Er denkt an eine Schreibmaschine, die ihm schon lange im Kopf herumgeht und will in einem Warenhaus einen Heizstrahler kaufen.
Und zu allem Überfluss wird ihm genau in diesem Warenhaus seine Brieftasche gestohlen.
Wie soll er nun die anstehende Beerdigung bezahlen?!?!
Dann überlegt er, ob er die Geschichte seines Lebens niederschreiben soll. Beginnend mit dem Tag, an dem seine Frau starb und er ausgeraubt worden war.
... und dann hat er aufgrund einer kurzen Begegnung eine brillante Idee: eine gewonnene Pferdewette könnte doch einen Teil seines Verlustes kompensieren. Den Einsatz von ein paar Münzen findet er in seiner Jackentasche.
Übersprungshandlungen, absurde Gedankenkonstrukte und Ausflüge in fantastische Welten lenken N. von der Realität ab.
Er versucht auf Teufel komm raus, die Konfrontation mit dem Hier und Jetzt hinauszuzögern.
Er schiebt und schiebt und schiebt. Nur nicht nach Hause!
Nur nicht den verhassten Verwandten begegnen!
Nur nicht die Aufgaben in Angriff nehmen müssen!
Ob er letztlich Verantwortung übernimmt und seinen Verpflichtungen nachkommt, erzähle ich natürlich nicht.
Aber es lohnt sich, es herauszufinden!
Ist N. tatsächlich abgebrüht, kaltherzig und sarkastisch oder ist er nur völlig durcheinander und überfordert?
Er scheint den Boden unter den Füßen zu verlieren, wirkt gelähmt und wie erdrückt von seinen Geldsorgen.
Ist es Verleugnung, Verdrängung oder schlicht das, was wir alle mehr oder weniger kennen und „Aufschieberitis“ nennen?
Ich denke, wir haben es hier mit einem Menschen zu tun, der ein schwerwiegendes psychisches Problem namens „Prokrastination“ hat.
Der Begriff meint, dass Menschen aufgrund von Versagensängsten und Angst vor Kritik anstehende Aufgaben hinauszögern und aufschieben.

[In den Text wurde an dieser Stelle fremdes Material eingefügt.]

(* ===== verification/Prelude.v ===== *)
(** * Centreon Collect: a verification library

    Centreon Collect monitors hosts and services.  The engine
    ([src/engine]) schedules checks, keeps the state of every host and service
    and notifies contacts.  The broker ([src/broker]) receives the events of the
    engine and hands them to outputs (databases, other brokers, graphs); between
    the two stands the multiplexing layer, which queues each event for every
    output, in memory and then on disk, until the output acknowledges it.  This
    library models the parts that decide whether an event or a notification
    gets where it should, and proves what they promise.

    ** The parts and the files that model them

    Shared by all of them:
    - [Prelude]: exceptions and the state-and-exception monad, machine integers
      with their wrap-around, bit lemmas, doubles, tactics.

    The multiplexing layer of the broker:
    - [EventFilter]: [multiplexing::muxer_filter] ([muxer_filter.hh]), ten
      64-bit masks indexed by the category of an event type ([bbdo/events.hh]).
    - [PFile]: the interface [persistent_file] offers to the multiplexing layer
      as a type class with its laws, and an in-memory instance.
    - [Muxer]: [multiplexing::muxer] ([multiplexing/src/muxer.cc]), proved
      against the interface of [PFile].  [_events] is a list and [_pos] an index
      in it ([None] is [end()]).  [publish] is two critical sections,
      [publish_queue_phase] and [publish_file_phase]; [reader_task] is the task
      posted on the pool.
    - [MuxEngine]: [multiplexing::engine] ([multiplexing/src/engine.cc]) as a
      step relation whose steps are its critical sections and the tasks it
      posts, and [persistent_cache] with the system calls of its commit.
    - [Failover]: [processing::failover] ([processing/failover.cc]) as a state
      machine on top of [Muxer] and of a class [Endpoint] for the stream it
      opens, with the laws [EndpointLaws] and the instance [Table].

    Its files and streams:
    - [DiskFs]: what the queue files use of libc and POSIX (names, inodes, open
      files, [strtol]), [filesystem::dir_content], [file::disk_accessor].
    - [Splitter]: [file::splitter] ([file/splitter.cc]), numbered part files
      behind one stream of bytes; [FileQueue]: its theorems over sequences of
      calls, and [file::stream], which discharges the interface [Stream.Substream].
    - [Stream]: what a stream asks of the stream below it.
    - [Compression]: [compression::stream], [compression::zlib] and
      [compression::stack_array].  zlib itself is the class [ZLib] with the laws
      its documentation gives ([ZLibLaws]); the witnesses use an instance that
      stores the data as it is.
    - [Wire], [BbdoEvent], [Bbdo]: the BBDO protocol ([broker/core/bbdo]): the
      numbers and the checksum on the wire, events by their mappings, the framing
      of [bbdo::stream]; [BbdoFacts]: reading what was written; [BbdoLink]: two
      streams on one connection, with their acknowledgements; [Negotiation]: the
      choice of version and extensions.

    Business activities ([broker/bam]):
    - [Ba]: [ba.cc] over a class [Policy] whose instances are [ba_worst],
      [ba_best] and [ba_ratio_number]; [BaFacts]: theorems over sequences of
      operations.
    - [BoolExp]: the tokenizer, the parser and the builder of boolean expressions;
      [BoolTree]: the tree they build, which is updated incrementally by the
      states of the services.

    The engine:
    - [EventLoop]: the two lists of timed events ([events/loop.cc],
      [events/timed_event.cc]).
    - [Calendar]: [localtime_r] and [mktime], as the class [Calendar] with the laws
      [CalendarLaws] (the time zone is a parameter), and the Gregorian calendar;
      [TimePeriod]: time periods and date ranges ([timeperiod.cc]);
      [TimePeriodFacts], [TimeSearch]: their theorems.
    - [Circular]: the search of loops among the parents of hosts and among the
      dependencies ([config.cc], [hostdependency.cc], [servicedependency.cc]), and
      [authorized_by_dependencies].
    - [Downtimes], [DowntimeFacts]: [downtimes/*.cc] and the downtime manager.
    - [Notifier]: [notifier], [notification], the filters of [contact] and of
      the escalations ([engine/src/notifier.cc], [notification.cc],
      [contact.cc], [escalation.cc], [hostescalation.cc],
      [serviceescalation.cc], and the hooks of [host.cc] and [service.cc]);
      [Notifications]: theorems over sequences of calls of [notifier::notify].
    - [CheckOutput]: [parse_check_output].
    - [ServiceCheck], [ServiceFacts]: the results of service checks
      ([service::handle_async_check_result] and what it calls), flapping,
      scheduling.
    - [HostCheck]: the checks of hosts and their results ([host.cc],
      [checks/checker.cc]) over the store of all hosts, since a result starts
      checks of parents and children; the fuel of [run_sync_check_3x] bounds the
      serial checks of parents, and more than the number of hosts is enough when
      no host is its own ancestor.  [HostFacts]: its theorems.
    - [ConnectorWire]: the packets between the engine and the connectors, both ways
      ([commands/connector.cc], [connectors/common], [connectors/perl]);
      [Connector]: the object [commands::connector] as a step relation over its
      three threads.
    - [Perfdata]: the parser of performance data ([common/src/perfdata.cc]), with
      [strtof] and [strtod] of the C library; [Utf8]: [common/src/utf8.cc].
    - [Retention]: the line of the retention file that holds a notification,
      printed by [operator<<] and parsed by [notifier::set_notification].

    The monitoring agent ([agent]):
    - [Agent]: the scheduler of the checks ([scheduler.cc], [check.cc]) as a step
      relation; the checks are objects in a store, the queue is a list of
      references ordered by a field of the objects.
    - [AgentMetrics]: how results are stored as OpenTelemetry metrics
      ([scheduler.cc]) and how the engine makes them results again
      ([agent_check_result_builder.cc]), joined with [Perfdata] and [Utf8].

    ** How the code is modelled

    A method of an object of state [S] is a function [St S A], which returns a
    value or an exception and the state in both cases, or an explicit function
    on a record of states where there are no exceptions.  Code that runs under a
    mutex is one definition; what other threads can do between two critical
    sections is explicit in the step relations of [Muxer] and [MuxEngine].
    Logging and statistics are left out, except where the logs are what a
    component is for: then the actions asked of other parts are a list.

    Loops that are not structural take fuel, and running out of it is the
    exception [fuel_exhausted]; every theorem states an amount that is enough:
    the events of the queue file and the null reads it may give for the loops of
    the muxer, one turn per part for [splitter::read], one turn per pending byte
    for the compression stream, one call of [compress2] with the bound zlib
    announces, the bytes on their way and a header for a BBDO read, one turn per
    character for [parse_check_output] and the tokens of expressions, the number
    of younger downtimes for the triggers of a downtime, one turn per day of a
    year and two per month for time periods, the number of hosts and of
    dependencies for the searches of loops, one turn per byte of performance data,
    one turn per waiting check for the search of a free slot of the agent.  Where the code loops for ever the
    theorem holds for any fuel ([FileQueue.file_stream_write_spins]).

    Time periods, dependencies and the modules that may veto a notification are
    answers in the record [Notifier.env]; the theorems hold for any answers, and
    [Notifications.call] lets the monitored state change in any way between two
    calls.

    ** What the theorems show

    - Events are neither lost, duplicated nor reordered: the muxer refines an
      abstract queue with a cursor, its critical sections conserve the events
      under any interleaving, the engine gives each subscriber the accepted
      events in order, and restarts give back what was not acknowledged.  A
      failover keeps what its endpoint does not hold, and an endpoint that works
      gets everything.
    - The queue files are a first-in first-out queue of bytes within the
      configured sizes, reads end and make progress, and a new object finds the
      queue again.
    - The compression layer gives back what went through it, and its reader ends
      on any input.
    - BBDO: events come back as they were written however the bytes are cut,
      reads end on any bytes, acknowledgements follow the events returned, the
      checksum is the division by the CCITT polynomial, both ends of a
      negotiation agree.
    - The commit of the persistent cache is atomic with respect to crashes.
    - The event filters are sets of event types.
    - Notifications: the gates of a problem notification, the spacing of
      re-notifications, the contacts chosen, the audience of recoveries, the
      alternation of flapping starts and stops, the record of what was sent and
      its round trip through the retention file.
    - Checks of services: the phases of soft and hard states, the attempts, the
      time of the next check, forced checks, the end of flapping; what a plugin
      prints is what is kept.
    - Checks of hosts: DOWN or UNREACHABLE as the parents say, the phases of soft
      and hard states, and the end of every operation, serial checks included.
    - Time: events run in order and a due event runs, the next valid time of a
      period is the earliest one in every time zone, the downtime depth is the
      number of downtimes in effect.
    - Configurations: loops among hosts and dependencies are found exactly, and
      without one the test of the dependencies ends and is right.
    - Business activities: the states kept incrementally are those of the KPIs,
      the events form a chain, downtimes are inherited exactly when they should;
      a boolean expression is parsed as it was written, and its incremental value
      is its value in three-valued logic.
    - Connectors: orders and answers arrive as they were sent however the pipes cut
      them, and over all interleavings no command is lost.
    - Performance data: what is printed is parsed again exactly, on any string the
      parser ends or reads outside of the string, and the names it gives are
      distinct; strings are UTF-8 after the check, and stay so when they are cut.
    - The agent: never more checks than the maximum run, no check is lost or runs
      twice at once, due checks start, a check waits for its interval, and the
      engine finds in the metrics the result that the agent stored.
    - Behaviours the code has against its own intent are stated too:
      [Muxer.restart_skips_queue_file], [Muxer.publish_race_reorders],
      [Muxer.handler_set_late_never_runs], [FileQueue.file_stream_write_spins],
      [FileQueue.no_auto_delete_skips_parts],
      [FileQueue.second_queue_breaks_accounting],
      [MuxEngine.publish_while_stopping_crashes],
      [MuxEngine.event_waits_for_next_publication],
      [MuxEngine.transaction_keeps_stale_events],
      [Failover.stop_failure_undefined],
      [BbdoEvent.pb_payload_multiple_lost], [Wire.large_double_truncated],
      [Negotiation.negotiation_disabled_disagrees],
      [Negotiation.mandatory_extension_not_enforced],
      [Notifications.custom_loses_recovery],
      [Notifications.recovery_anyways_skips_tests],
      [Notifications.is_contact_for_notifier_inverted],
      [CheckOutput.perfdata_lines_glued],
      [Retention.retention_reads_past_end],
      [EventLoop.remove_downtime_keeps_event],
      [DowntimeFacts.flexible_never_ends], [DowntimeFacts.flexible_child_loops],
      [TimePeriodFacts.weekday_before_the_month],
      [TimePeriodFacts.february_29_unlimited],
      [TimePeriodFacts.fifth_weekday_next_month],
      [TimeSearch.range_over_hides_another],
      [TimeSearch.skipped_day_after_clock_change],
      [TimeSearch.check_time_never_valid], [Circular.outside_period_authorizes],
      [HostFacts.single_attempt_stays_up],
      [HostFacts.discarded_result_keeps_executing],
      [BoolExp.unary_minus_ignored], [BoolTree.downtime_not_propagated],
      [Perfdata.reads_before_the_string], [Perfdata.reads_after_the_string],
      [Utf8.angle_quote_lost], [AgentMetrics.warning_range_lost],
      [AgentMetrics.metric_status_replaces_status],
      [AgentMetrics.spaced_name_lost], [Agent.refused_configuration_stops_checks],
      [Agent.long_interval_wraps], [Agent.step_before_min],
      [ConnectorWire.empty_command_shifts],
      [ConnectorWire.short_answer_read_outside],
      [Connector.command_answered_twice], [Connector.stop_order_lost],
      [BaFacts.best_ba_change_missed], [BaFacts.first_event_ignores_kpi_times].

    ** What is not modelled

    The transports (tcp, tls, grpc), the outputs to databases and time series,
    the Lua bindings, the connections and native checks of the agent, the Perl
    interpreter and the SSH sessions of the connectors and [clib] are I/O around
    third-party libraries.  The reading of configurations and their appliers fill
    the objects that are modelled and are left out, as are macros and the external
    commands.  [persistent_file] is the interface [PFile].  The feeder and the
    acceptor of [processing] are threads around a muxer and a stream.  The
    KPIs and the impact and percent business activities, which keep
    floating-point levels, are left out. *)

From stdpp Require Export base tactics list gmap strings pretty.
From Stdlib Require Export ZArith Lia.
From Stdlib Require SpecFloat.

Daneben kann aber auch eine Rolle spielen, dass sie unrealistische Ziele verfolgen oder falsche Prioritäten setzen. Manchmal sind sie auch schlecht strukturiert und haben Schwierigkeiten mit der Zeiteinteilung.
Der 1906 bei Galway in Irland geborene Máirtín Ó Cadhain hat mit „Die Asche des Tages“ eine unglaublich detaillierte, scharfsinnige und psychologisch stimmige Beschreibung eines Mannes vorgelegt, der sich m. E. mit dem ernst zu nehmenden Problem der Prokrastination herumschlägt. Der Autor hat dies zwar auf sehr zugespitzte, fast schon absurd anmutende Weise getan, aber mit diesem Stilmittel wird besonders deutlich, um welches Problem es sich handelt.
Vergessen wird man N. und seine Geschichte genau wegen dieser akzentuierten Eindrücklichkeit und Absurdität ganz bestimmt nicht so schnell.
Die Lektüre des schmalen Bändchens ist ein außergewöhnliches, wuchtiges und originelles Leseerlebnis, das oberflächlich grotesk und skurril anmutet, hinter den Kulissen aber tiefgründig, ernst und traurig ist UND gleichzeitig mit einem gewissen Witz aufwartet.